**What the exercise asks:**
Find the line holding "Theorem top_clamps_arguments E" in the entries below. Give it again exactly, along with every line after it up to and including the line holding "send_graph_or_nothing w) /\".
Segment Start: The records
(** ** The DOM under the component *)

(** One [.swiper-slide] element inside the component.  [inMain] and
    [inThumbs] record which of the two selectors the element matches. *)
Record Slide : Type := mkSlide {
  inMain : bool;                  (* [data-slider-main] .swiper-slide *)
  inThumbs : bool;                (* [data-media-thumbnails] .swiper-slide *)
  dataVariantId : option string;  (* getAttribute('data-variant-id') *)
  styleDisplay : string;          (* style.display *)
  styleVisibility : string        (* style.visibility *)
}.

Definition setDisplay (d : string) (e : Slide) : Slide :=
  mkSlide (inMain e) (inThumbs e) (dataVariantId e) d (styleVisibility e).

Definition setVisibility (v : string) (e : Slide) : Slide :=
  mkSlide (inMain e) (inThumbs e) (dataVariantId e) (styleDisplay e) v.

(** Elements are referred to by their position in document order. *)
Fixpoint selectFrom (p : Slide → bool) (i : nat) (l : list Slide) : list nat :=
  match l with
  | [] => []
  | e :: rest => if p e then i :: selectFrom p (S i) rest
                 else selectFrom p (S i) rest
  end.

(** [null === s] is false; two strings are compared by content. *)
Definition strictEq (a : option string) (s : string) : bool :=
  match a with
  | Some a' => String.eqb a' s
  | None => false
  end.

(** Truthiness of what [getAttribute] returns: [null] and [''] are falsy. *)
Definition attrTruthy (a : option string) : bool :=
  match a with
  | Some a' => negb (String.eqb a' "")
  | None => false
  end.

(** ** Sliders, timers, frames *)

Record Swiper : Type := mkSwiper {
  activeIndex : nat;   (* slide the carousel is positioned on *)
  updateCount : nat    (* how often update() recomputed the slide list *)
}.

Inductive SliderName : Type := Thumbs | Main.

Record Timer : Type := mkTimer {
  tid : nat;      (* handle returned by setTimeout *)
  due : nat;      (* time at which the callback becomes runnable *)
  arg : Value     (* the variantId captured by the callback *)
}.

(** The two arrow functions handed to [requestAnimationFrame]. *)
Inductive RafCallback : Type :=
| RefreshSliders
| AnnounceUpdated.

(** The two arrow functions registered by [connectedCallback]: the one
    given to [window.eventBus.on] and the one given to
    [document.addEventListener]. *)
Inductive BusHandler : Type := BusListener.
Inductive DocHandler : Type := DocListener.

(** What an observer of the page can see happen, in order. *)
Inductive Obs : Type :=
| ObsHandle (variantId : Value)   (* a listener called handleVariantChange *)
| ObsSync (variantId : Value)     (* the timer called updateMediaForVariant *)
| ObsUncaught (e : JsError)       (* an exception escaped a task *)
| ObsUpdate (which : SliderName)  (* swiper.update() *)
| ObsSlideTo (which : SliderName) (index : nat)
| ObsDispatch (type : string).    (* document.dispatchEvent(new CustomEvent(type)) *)

Record World : Type := mkWorld {
  (* the component instance *)
  slides : list Slide;
  debounceTimer : option nat;        (* null, or a timer handle *)
  swiperThumbs : option Swiper;
  swiperMain : option Swiper;
  (* the page *)
  clock : nat;
  nextTimerId : nat;
  timers : list Timer;               (* pending timeouts, by due time *)
  rafQueue : list RafCallback;
  eventBus : option (list BusHandler); (* window.eventBus, 'variant:change' handlers *)
  docListeners : list DocHandler;     (* document listeners for 'variant:change' *)
  trace : list Obs
}.
(* ================================================================== *)
(** ** Clamping in [graph top] *)

(** C7: [graph top] clamps its arguments before anything is requested.
    Whatever [n] and [days] are, the command is the build of the graph
    for [days] clamped into 1..30 with the limit [n] clamped into 1..10,
    followed by the reply: it behaves as if called with the clamped
    arguments and issues the requests of that build and no other.  The
    first request, which is issued whenever the clock is at least thirty
    days after [datetime.min], asks for the window of the clamped number
    of days with the clamped limit, and at most one request per clamped
    day follows.  In particular [top 15 0] is [top 10 1]. *)
Theorem top_clamps_arguments E n days w :
  (1 <= clamp n 1 10 <= 10 /\ 1 <= clamp days 1 30 <= 30) /\
  top E n days w = top E (clamp n 1 10) (clamp days 1 30) w /\
  match exchanged w (snd (top E n days w)) with
  | [] => True
  | (req, _) :: later =>
      req = [param "start"
               (PTime (clock E (ticks w) - clamp days 1 30 * us_per_day));
             param "limit" (PInt (clamp n 1 10))] /\
      (List.length later <= Z.to_nat (clamp days 1 30))%nat
  end /\
  (clamp 15 1 10 = 10 /\ clamp 0 1 30 = 1 /\ top E 15 0 w = top E 10 1 w) /\
  (top E n days w
   = bind (create_graph_messages E (clamp days 1 30) (clamp n 1 10) None)
          send_graph_or_nothing w) /\
  (exchanged w (snd (top E n days w))
   = exchanged w (snd (create_graph_messages E (clamp days 1 30)
                         (clamp n 1 10) None w))) /\
  (clock_after E 30 ->
   exists r later,
     exchanged w (snd (top E n days w))
     = ([param "start"
           (PTime (clock E (ticks w) - clamp days 1 30 * us_per_day));
         param "limit" (PInt (clamp n 1 10))], r) :: later /\
     (List.length later <= Z.to_nat (clamp days 1 30))%nat).
Proof.
  pose proof (clamp_bounds n 1 10 ltac:(lia)) as Hn.
  pose proof (clamp_bounds days 1 30 ltac:(lia)) as Hd.
  assert (Hreq : window_request E (clamp days 1 30) (clamp n 1 10) None w
                 = [param "start"
                      (PTime (clock E (ticks w) - clamp days 1 30 * us_per_day));
                    param "limit" (PInt (clamp n 1 10))]).
  { unfold window_request, window_params.
    destruct (clamp n 1 10 >? 0) eqn:Hpos; [reflexivity|].
    rewrite Z.gtb_ltb in Hpos. apply Z.ltb_ge in Hpos. lia. }
  assert (Hex : exchanged w (snd (top E n days w))
                = exchanged w (snd (create_graph_messages E (clamp days 1 30)
                                      (clamp n 1 10) None w))).
  { rewrite top_as_reply. apply reply_exchanged. }
  split; [auto|]. split; [|split; [|split; [|split; [|split]]]].
  - unfold top. now rewrite !clamp_idempotent by lia.
  - rewrite Hex.
    destruct (create_graph_messages E (clamp days 1 30) (clamp n 1 10) None w)
      as [res w1] eqn:Hb.
    destruct (create_graph_messages_spec _ _ _ _ _ _ _ Hb)
      as (res1 & w2 & Hc & Hlog1 & _ & _).
    destruct (collect_series_spec _ _ _ _ _ _ _ Hc) as [entries [Hl [_ Hshape]]].
    rewrite (exchanged_app w _ entries) by (simpl in *; congruence).
    rewrite <- Hreq.
    destruct res1 as [[ss|]|e].
    + destruct Hshape as (r0 & daily & -> & _ & _ & Hlen & _).
      split; [reflexivity | lia].
    + destruct Hshape
        as (r0 & [[-> _] | (passed & failing & -> & _ & _ & Hlen & _)]).
      * split; [reflexivity | simpl; lia].
      * split; [reflexivity|]. rewrite length_app. simpl. lia.
    + destruct Hshape as [-> | (r0 & daily & -> & _ & _ & Hlen & _)]; auto.
      split; [reflexivity | lia].
  - repeat split.
  - apply top_as_reply.
  - exact Hex.
  - intros Hclock. rewrite Hex, <- Hreq.
    apply create_graph_messages_first_request; [lia|].
    apply (clock_after_le E _ 30); [lia | exact Hclock].
Qed.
Segment End: The records
**Your solution:**
Theorem top_clamps_arguments E n days w :
  (1 <= clamp n 1 10 <= 10 /\ 1 <= clamp days 1 30 <= 30) /\
  top E n days w = top E (clamp n 1 10) (clamp days 1 30) w /\
  match exchanged w (snd (top E n days w)) with
  | [] => True
  | (req, _) :: later =>
      req = [param "start"
               (PTime (clock E (ticks w) - clamp days 1 30 * us_per_day));
             param "limit" (PInt (clamp n 1 10))] /\
      (List.length later <= Z.to_nat (clamp days 1 30))%nat
  end /\
  (clamp 15 1 10 = 10 /\ clamp 0 1 30 = 1 /\ top E 15 0 w = top E 10 1 w) /\
  (top E n days w
   = bind (create_graph_messages E (clamp days 1 30) (clamp n 1 10) None)
          send_graph_or_nothing w) /\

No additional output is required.